Germany’s decision to support the U.S. resolution on Iraq and plans for reforming the national health care system are the main topics of discussion in the country’s papers.
Germany’s Die Welt looks at the new U.S. resolution on lifting sanctions against Iraq. The paper writes that in contrast to what its worst critics are saying, the U.S. is not some autistic hyperpower with the concomitant hubris. Its willingness to work for a new UN resolution shows that Washington is not interested in ruling the world alone. A new resolution also means that the U.S. cannot shirk its responsibility, and the United Nations will be involved in the process.
The Frankfurter Allgemeine Zeitung applauds the German decision to support the new Iraq resolution. "From Berlin, there came a sign of good will," the paper writes and suggests that there was "a hint" of Germany distancing itself from the axis with France and Russia. "It doesn’t only have to do with protecting face," the editorial explains. "It’s more than just about setting things right again diplomatically. The goal is, very pragmatically, the start of sensible relationships between the countries cooperating in Iraq," concludes the paper.
The Berliner Tageszeitung, agrees and urges the German government to adopt a new strategy. "Germany needs America much more than the other way around," the Berlin paper states. "The German economy and Europe can only go forward if the trenches across the Atlantic can be bridged." The paper stresses that the German government has to stop its "dogmatism" and finally "represent German interests and not anti-American ideologies."
On the domestic front, the government’s plans for healing the crippled health care system topped the pages of the country’s daily papers.
The Stuttgarter Nachrichten writes that doctors are fueling their critics in opposing the reform plans. "It’s impossible that doctors and ministers will agree on a common reform plan," comments the journal. "The doctors benefit from a system that gives them too many incentives. If they were willing to concede some of these incentives, then some savings in the health sector may be achieved. And, their critics wouldn’t be going around with a smile."
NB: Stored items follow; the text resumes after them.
Definition with_links (g : t) (s : LinkStore) : t :=
  mk (routers g) (nis g) s (m_networklinks g) (m_creditlinks g) (m_networkbridges g)
     (m_max_vcs_per_vnet g).

Definition push_links (g : t) (net cred vcs : Z) : t :=
  mk (routers g) (nis g) (links g) (m_networklinks g ++ [net]) (m_creditlinks g ++ [cred])
     (m_networkbridges g) (Z.max (m_max_vcs_per_vnet g) vcs).

Definition push_bridge (g : t) (b : Z) : t :=
  mk (routers g) (nis g) (links g) (m_networklinks g) (m_creditlinks g)
     (m_networkbridges g ++ [b]) (m_max_vcs_per_vnet g).

Definition get_vc_per_vnet (g : t) (k : Z) : result Z :=
  r ← vget (routers g) k; Ok (Router.m_vc_per_vnet (ro_router r)).

Section Construction.
  Context `{MachineTypes}.
  Variable c : NetConfig.

(** [m_routers[k]->addInPort(dirn, in_link, credit_link)] *)
Definition router_addInPort (g : t) (k : Z) (dirn : PortDirection) (in_link cred : Z)
    : result t :=
  ro ← vget (routers g) k;
  l ← get_base (links g) in_link;
  cl ← get_base (links g) cred;
  '(r, _, _) ← Router.addInPort (ro_router ro) dirn l cl;
  let i := zlen (ro_in ro) in
  let vcs := Router.m_vc_per_vnet (ro_router ro) in
  s ← setLinkConsumer (links g) in_link (AtRouter k);
  s ← setVcsPerVnet s in_link vcs;
  s ← setSourceQueue s cred (CreditQueue k i);
  s ← setVcsPerVnet s cred vcs;
  rs ← vset (routers g) k (mkRouterObject r (ro_in ro ++ [(in_link, cred)]) (ro_out ro));
  Ok (mk rs (nis g) s (m_networklinks g) (m_creditlinks g) (m_networkbridges g)
        (m_max_vcs_per_vnet g)).

(** [m_routers[k]->addOutPort(dirn, out_link, entry, weight, credit_link, consumerVcs)] *)
Definition router_addOutPort (g : t) (k : Z) (dirn : PortDirection) (out_link : Z)
    (entry : list NetDest.t) (weight cred consumerVcs : Z) : result t :=
  ro ← vget (routers g) k;
  l ← get_base (links g) out_link;
  cl ← get_base (links g) cred;
  '(r, _, _) ← Router.addOutPort c (ro_router ro) dirn l entry weight cl consumerVcs;
  let o := zlen (ro_out ro) in
  s ← setLinkConsumer (links g) cred (AtRouter k);
  s ← setVcsPerVnet s cred consumerVcs;
  s ← setSourceQueue s out_link (OutQueue k o);
  s ← setVcsPerVnet s out_link consumerVcs;
  rs ← vset (routers g) k (mkRouterObject r (ro_in ro) (ro_out ro ++ [(out_link, cred)]));
  Ok (mk rs (nis g) s (m_networklinks g) (m_creditlinks g) (m_networkbridges g)
        (m_max_vcs_per_vnet g)).

(** [m_nis[k]->addInPort(in_link, credit_link)] *)
Definition ni_addInPort (g : t) (k in_link cred : Z) : result t :=
  io ← vget (nis g) k;
  l ← get_base (links g) in_link;
  cl ← get_base (links g) cred;
  let '(n, _, _) := NetworkInterface.addInPort (io_ni io) l cl in
  let vcs := NetworkInterface.m_vc_per_vnet (io_ni io) in
  s ← setLinkConsumer (links g) in_link (AtInterface k);
  s ← setSourceQueue s cred (NiCreditQueue k (zlen (io_in io)));
  s ← (if vcs =? 0 then Ok s
       else s ← setVcsPerVnet s in_link vcs; setVcsPerVnet s cred vcs);
  ns ← vset (nis g) k (mkInterfaceObject n (io_in io ++ [(in_link, cred)]) (io_out io));
  Ok (mk (routers g) ns s (m_networklinks g) (m_creditlinks g) (m_networkbridges g)
        (m_max_vcs_per_vnet g)).

(** The incoming links of the ports added before learn the number of channels. *)
Fixpoint reset_inports (s : LinkStore) (ports : list (Z * Z)) (cred vcs : Z)
    : result LinkStore :=
  match ports with
  | [] => Ok s
  | (in_link, _) :: ports' =>
      s ← setVcsPerVnet s in_link vcs;
      s ← setVcsPerVnet s cred vcs;
      reset_inports s ports' cred vcs
  end.

(** [m_nis[k]->addOutPort(out_link, credit_link, router_id, consumerVcs)] *)
Definition ni_addOutPort (g : t) (k out_link cred router_id consumerVcs : Z) : result t :=
  io ← vget (nis g) k;
  l ← get_base (links g) out_link;
  cl ← get_base (links g) cred;
  '(n, _, _, first) ←
    NetworkInterface.addOutPort c (io_ni io) l cl router_id consumerVcs;
  let vcs := NetworkInterface.m_vc_per_vnet n in
  s ← (if (first : bool) then reset_inports (links g) (io_in io) cred vcs
       else Ok (links g));
  s ← setSourceQueue s out_link (NiOutQueue k (zlen (io_out io)));
  s ← setVcsPerVnet s out_link vcs;
  s ← setLinkConsumer s cred (AtInterface k);
  s ← setVcsPerVnet s cred vcs;
  ns ← vset (nis g) k (mkInterfaceObject n (io_in io) (io_out io ++ [(out_link, cred)]));
  Ok (mk (routers g) ns s (m_networklinks g) (m_creditlinks g) (m_networkbridges g)
        (m_max_vcs_per_vnet g)).

(** The end of a link an object is attached to: the link itself, or the bridge when
    one is enabled there. *)
Definition attach (enabled : bool) (net_bridge cred_bridge : option Z) (net cred : Z)
    : result (Z * Z) :=
  if enabled then
    n ← determinate net_bridge; b ← determinate cred_bridge; Ok (n, b)
  else Ok (net, cred).

Definition note_bridge (enabled : bool) (b : Z) (g : t) : t :=
  if enabled then push_bridge g b else g.

Definition makeExtInLink (net : Network.t) (g : t) (global_src dest : Z) (gl : GarnetExtLink)
    : result t :=
  local_src ← Network.getLocalNodeID net global_src;
  _ ← assert (local_src <? Network.m_nodes net);
  let d := dir_in gl in
  s ← setType (links g) (network_link d) EXT_IN_;
  vcs ← get_vc_per_vnet g dest;
  let g := push_links (with_links g s) (network_link d) (credit_link d) vcs in
  '(n, b) ← attach (extBridgeEn gl) (ext_net_bridge d) (ext_cred_bridge d)
              (network_link d) (credit_link d);
  g ← ni_addOutPort g local_src n b dest vcs;
  let g := note_bridge (extBridgeEn gl) n g in
  '(n, b) ← attach (intBridgeEn gl) (int_net_bridge d) (int_cred_bridge d)
              (network_link d) (credit_link d);
  g ← router_addInPort g dest "Local" n b;
  Ok (note_bridge (intBridgeEn gl) n g).

Definition makeExtOutLink (net : Network.t) (g : t) (src global_dest : Z)
    (gl : GarnetExtLink) (weight : Z) (entry : list NetDest.t) : result t :=
  local_dest ← Network.getLocalNodeID net global_dest;
  _ ← assert (local_dest <? Network.m_nodes net);
  _ ← assert (wrap32 src <? zlen (routers g));
  let d := dir_out gl in
  s ← setType (links g) (network_link d) EXT_OUT_;
  vcs ← get_vc_per_vnet g src;
  let g := push_links (with_links g s) (network_link d) (credit_link d) vcs in
  '(n, b) ← attach (extBridgeEn gl) (ext_net_bridge d) (ext_cred_bridge d)
              (network_link d) (credit_link d);
  g ← ni_addInPort g local_dest n b;
  let g := note_bridge (extBridgeEn gl) n g in
  '(n, b) ← attach (intBridgeEn gl) (int_net_bridge d) (int_cred_bridge d)
              (network_link d) (credit_link d);
  g ← router_addOutPort g src "Local" n entry weight b vcs;
  Ok (note_bridge (intBridgeEn gl) n g).

Definition makeInternalLink (g : t) (src dest : Z) (gl : GarnetIntLink) (weight : Z)
    (entry : list NetDest.t) (src_outport_dirn dst_inport_dirn : PortDirection)
    : result t :=
  s ← setType (links g) (m_network_link gl) INT_;
  dvcs ← get_vc_per_vnet g dest;
  svcs ← get_vc_per_vnet g src;
  let g := push_links (with_links g s) (m_network_link gl) (m_credit_link gl)
             (Z.max dvcs svcs) in
  '(n, b) ← attach (dstBridgeEn gl) (dst_net_bridge gl) (dst_cred_bridge gl)
              (m_network_link gl) (m_credit_link gl);
  g ← router_addInPort g dest dst_inport_dirn n b;
  let g := note_bridge (dstBridgeEn gl) n g in
  '(n, b) ← attach (srcBridgeEn gl) (src_net_bridge gl) (src_cred_bridge gl)
              (m_network_link gl) (m_credit_link gl);
  dvcs ← get_vc_per_vnet g dest;
  g ← router_addOutPort g src src_outport_dirn n entry weight b dvcs;
  Ok (note_bridge (srcBridgeEn gl) n g).

(** [safe_cast]: the Garnet link a link of the topology is. *)
Definition find_int (ls : list GarnetIntLink) (l : BasicLink.t) : result GarnetIntLink :=
  determinate (snd <$> list_find (λ g, gi_id g = BasicLink.m_id l) ls).

Definition find_ext (ls : list GarnetExtLink) (l : BasicLink.t) : result GarnetExtLink :=
  determinate (snd <$> list_find (λ g, ge_id g = BasicLink.m_id l) ls).

Definition answer (net : Network.t) (ints : list GarnetIntLink) (exts : list GarnetExtLink)
    (g : t) (call : link_call) : result t :=
  match call with
  | MakeExtIn src dest l entry =>
      gl ← find_ext exts l; makeExtInLink net g src dest gl
  | MakeExtOut src dest l entry =>
      gl ← find_ext exts l; makeExtOutLink net g src dest gl (BasicLink.m_weight l) entry
  | MakeInternal src dest l entry so di =>
      gl ← find_int ints l;
      makeInternalLink g src dest gl (BasicLink.m_weight l) entry so di
  end.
Berlin’s Der Tagesspiegel had sharp words for both Health Minister Ulla Schmidt and the medical profession. The paper criticizes the minister for worrying too much about the highest levels of society, and quotes her telling a convention of doctors that she could not make all of them millionaires, to which the head of the country’s medical association responded, "We don’t want to be millionaires." The paper then provokes its readers by asking if the doctors could be believed, or whether "we should allow ourselves the sober insight that in the highest echelons things get discussed in strange ways."
The Münchner Zeitung also criticizes Minister Schmidt’s proposed health care reform plans. "It’s a system in which not money but points are earned – points whose worth is determined by obscure bureaucrats. Because of mistrust of patients, costs will go up further, instead of going down. Even more regimen – exactly the wrong prescription," the Munich paper points out.